** Data provided follows **

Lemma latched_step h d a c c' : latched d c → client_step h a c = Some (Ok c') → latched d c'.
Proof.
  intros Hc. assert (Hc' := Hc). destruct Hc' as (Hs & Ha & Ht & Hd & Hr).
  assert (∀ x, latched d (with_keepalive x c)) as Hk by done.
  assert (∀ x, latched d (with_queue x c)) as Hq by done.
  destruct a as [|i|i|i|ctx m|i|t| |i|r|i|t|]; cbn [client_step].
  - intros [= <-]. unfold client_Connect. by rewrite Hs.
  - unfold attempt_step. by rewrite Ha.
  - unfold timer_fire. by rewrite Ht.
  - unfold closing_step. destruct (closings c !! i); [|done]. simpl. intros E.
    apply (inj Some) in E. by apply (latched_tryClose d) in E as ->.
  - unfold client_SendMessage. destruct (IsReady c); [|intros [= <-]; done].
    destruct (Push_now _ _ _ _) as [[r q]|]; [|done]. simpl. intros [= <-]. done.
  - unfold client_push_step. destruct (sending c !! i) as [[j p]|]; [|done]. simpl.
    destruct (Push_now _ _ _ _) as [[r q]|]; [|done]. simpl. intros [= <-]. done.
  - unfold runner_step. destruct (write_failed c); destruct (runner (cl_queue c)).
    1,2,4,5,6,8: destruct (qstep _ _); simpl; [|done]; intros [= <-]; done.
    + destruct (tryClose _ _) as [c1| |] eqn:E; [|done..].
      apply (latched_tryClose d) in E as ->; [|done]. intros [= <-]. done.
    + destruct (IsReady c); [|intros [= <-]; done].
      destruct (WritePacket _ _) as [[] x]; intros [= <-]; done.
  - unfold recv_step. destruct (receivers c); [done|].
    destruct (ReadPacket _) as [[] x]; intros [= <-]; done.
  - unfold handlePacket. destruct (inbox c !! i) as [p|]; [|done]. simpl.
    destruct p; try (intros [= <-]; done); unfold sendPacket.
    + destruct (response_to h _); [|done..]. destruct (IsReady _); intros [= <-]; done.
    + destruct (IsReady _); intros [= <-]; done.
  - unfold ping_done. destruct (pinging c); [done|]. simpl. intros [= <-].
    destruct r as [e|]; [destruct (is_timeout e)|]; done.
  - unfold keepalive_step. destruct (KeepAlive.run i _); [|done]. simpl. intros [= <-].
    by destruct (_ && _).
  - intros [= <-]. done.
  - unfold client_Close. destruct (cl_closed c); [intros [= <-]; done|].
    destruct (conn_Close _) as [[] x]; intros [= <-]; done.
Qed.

** End of Data provided **
** Data provided follows **

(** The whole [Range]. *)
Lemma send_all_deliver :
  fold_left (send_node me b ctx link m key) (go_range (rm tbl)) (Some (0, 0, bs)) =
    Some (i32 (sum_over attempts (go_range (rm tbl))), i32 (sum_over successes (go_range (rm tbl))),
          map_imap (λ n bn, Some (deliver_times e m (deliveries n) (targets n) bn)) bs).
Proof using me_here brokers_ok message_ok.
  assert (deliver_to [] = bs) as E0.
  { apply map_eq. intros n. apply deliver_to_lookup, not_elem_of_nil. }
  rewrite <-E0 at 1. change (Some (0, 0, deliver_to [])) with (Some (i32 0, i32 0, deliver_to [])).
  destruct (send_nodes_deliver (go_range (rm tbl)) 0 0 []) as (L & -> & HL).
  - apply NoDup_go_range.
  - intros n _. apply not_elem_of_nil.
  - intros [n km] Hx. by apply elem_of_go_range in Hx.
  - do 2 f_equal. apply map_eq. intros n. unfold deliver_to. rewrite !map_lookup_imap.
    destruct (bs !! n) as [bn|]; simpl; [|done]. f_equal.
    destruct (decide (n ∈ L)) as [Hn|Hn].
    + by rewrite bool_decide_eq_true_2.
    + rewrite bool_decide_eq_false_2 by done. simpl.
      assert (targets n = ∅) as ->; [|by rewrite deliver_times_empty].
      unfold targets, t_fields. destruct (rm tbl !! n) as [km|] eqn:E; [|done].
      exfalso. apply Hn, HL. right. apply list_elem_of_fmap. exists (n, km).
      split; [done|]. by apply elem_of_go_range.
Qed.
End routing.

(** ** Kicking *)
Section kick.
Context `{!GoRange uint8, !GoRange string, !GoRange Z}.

** End of Data provided **

Reproduce exactly, and only, the part of the listing above that begins at the line with "assert (∀ x, latched d (with_queue" and goes on through the line with "1,2,4,5,6,8: destruct (qstep".

Exercise output:
  assert (∀ x, latched d (with_queue x c)) as Hq by done.
  destruct a as [|i|i|i|ctx m|i|t| |i|r|i|t|]; cbn [client_step].
  - intros [= <-]. unfold client_Connect. by rewrite Hs.
  - unfold attempt_step. by rewrite Ha.
  - unfold timer_fire. by rewrite Ht.
  - unfold closing_step. destruct (closings c !! i); [|done]. simpl. intros E.
    apply (inj Some) in E. by apply (latched_tryClose d) in E as ->.
  - unfold client_SendMessage. destruct (IsReady c); [|intros [= <-]; done].
    destruct (Push_now _ _ _ _) as [[r q]|]; [|done]. simpl. intros [= <-]. done.
  - unfold client_push_step. destruct (sending c !! i) as [[j p]|]; [|done]. simpl.
    destruct (Push_now _ _ _ _) as [[r q]|]; [|done]. simpl. intros [= <-]. done.
  - unfold runner_step. destruct (write_failed c); destruct (runner (cl_queue c)).
    1,2,4,5,6,8: destruct (qstep _ _); simpl; [|done]; intros [= <-]; done.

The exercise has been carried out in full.